The host of this party is Helen’s brother Duncan (a sweetly lovable Alexander Koch), and she’s only here so she can give him her keys because he’s going to house sit for her. But he’s gone off with his girlfriend, so she gives them to Duncan’s best friend Jake (Luke Grimes of “Yellowstone”) instead. He asks her to stay “You used to be so much fun.”
“I’m like so much fun you wouldn’t even be able to comprehend,” she snaps back. We don’t need to wait until she hands Duncan a laminated list of instructions for the house sit later in the night to know that what she can’t comprehend right now is how not fun she has become.
The ashes Helen wants to rise from are the divorce, and the unhappiness that led there. But you don’t have to watch many movies at all to guess that this trip will teach her about some other ashes, further behind, or that when leader Beckett says that this hike 81 miles on the Appalachian Trail through Connecticut and New York will be “daunting but beautiful,” he could also just be talking about life itself, and all its challenges and opportunities.
You will probably also guess where this is going when one of Duncan’s friends named Jake shows up as one of the hikers too, they pretend not to have met before because they don’t want to have the complicated conversations. It’s like a trail that you know where it ends up because it’s mapped out in front of you, but there’s enough to enjoy along the way.
And there is plenty here to enjoy, including cinematographer Daniel Vecchione’s postcard-pretty scenery of New England fall colors, some poppy needle drops and a beautiful Pablo Neruda poem. “All more than we seem to be,” one character says; each of them has an opportunity to surprise us and themselves. Shayvawn Webster has a warm and positive energy as the relentlessly upbeat Windy, who has maybe my favorite moment in this whole movie that speaks to its title. And Gus Birney might have the most surprising revelation here as Kaylee, who starts off pretty ditsy, even Beckett, the barely older than a Boy Scout hike leader, shows us another side. The pre credit sequence is a funny montage of his most frequent comment. Blythe Danner is always a treasure and pure delight here as Helen’s grandmother.

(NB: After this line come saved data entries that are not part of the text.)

Lemma runs_replay d v c desc meta st :
  ready sb sz d v c -> exposed sb d v desc meta -> committed sb d v desc meta ->
  map_Forall (fun _ b => block_wf b) meta -> home_eq sb (meta ∪ d) T ->
  Runs ResolveRecovery (new_store sb v c) (V d [] st) resolved.
Proof.
  intros Hr He Hco Hw HT. unfold ResolveRecovery. apply runs_bind, runs_get.
  do 2 (apply runs_bind, runs_check; [done|intros _]). apply runs_bind.
  apply (runs_classify_exposed sb d0 sz F recovering d v c Hr) with (desc := desc) (meta := meta);
    try done; [intros; by edestruct not_both| |by right].
  intros _. apply runs_bind, runs_get. cbn [set_validated validated_transaction_].
  pose proof (exp_entries _ _ _ _ _ He) as Hent. rewrite <- (length_sorted_entries meta) in Hent.
  apply build_entries_targets in Hent as [_ Htgt]. rewrite Forall_forall in Htgt.
  apply runs_bind, (runs_writes sb d0 sz F recovering _ id).
  { intros x Hx v' R HR. apply runs_bind, runs_check; [by rewrite Htgt|intros _].
    by apply runs_latch, runs_lift. }
  { rewrite map_id. intros d' Hsm.
    destruct (replay_smeared sb sz d d' T v c desc meta) as (? & ? & ? & ?); try done.
    by eapply rec_replay. }
  rewrite map_id.
  destruct (replay_smeared sb sz d (meta ∪ d) T v c desc meta) as (Hr1 & He1 & Hco1 & HT1);
    try done; [apply smeared_union|].
  apply runs_bind, runs_latch, runs_lift, runs_fdatasync; cbn [validated vt_metadata_after_images];
    rewrite insert_all_sorted; [by eapply rec_replay|].
  apply (runs_release _ v c); try done.
  intros d' Hr' Hs HT'. eapply same_ring_exposed; [exact Hr1|exact Hr'|exact Hs|exact He1|right].
  split; [done|]. split; [done|]. by eapply home_eq_again.
Qed.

The core of the story is Kemper’s Helen, and she plays this part perfectly. Helen is one of the less sunny characters that Kemper has portrayed, and it allows her to show more nuance, depth, and complication than usual. Her inherent shine remains even when (seemingly) wearing no makeup on the trail scenes. She also has a monologue a childhood memory that requires her to display many different emotions while recounting what happened before and after an event of great loss in her life. What really gets me about this moment is how for just a second there’s lightness again as she remembers everything from “before,” followed by immense sadness, shame, anger, years spent repressing these images into different compartments until now they’ve all come tumbling out together.
Grimes character isn’t as flashy think Ken to Barbie. It won’t surprise anyone when he does his big reveal at some point during the show or movie or whatever it is we’re talking about here today but until then, anyway? He brings such dry witfulness with him as Jake that we can tell right away how much he loves Helen long before she realizes herself, though honestly? By now I’d say it’s high time she caught on already.
Vicky Wight wrote directed this adaptation based off Katherine Center’s bestseller following their successful partnership behind “The Lost Husband.” While keeping things bright throughout, there are also moments where silence speaks volumes too whether inspiring someone sitting next to you watch The Appalachian Trail on YouTube later tonight or reminding them (and yourself) that gratitude might just be step one towards paradise regained for beginners after all.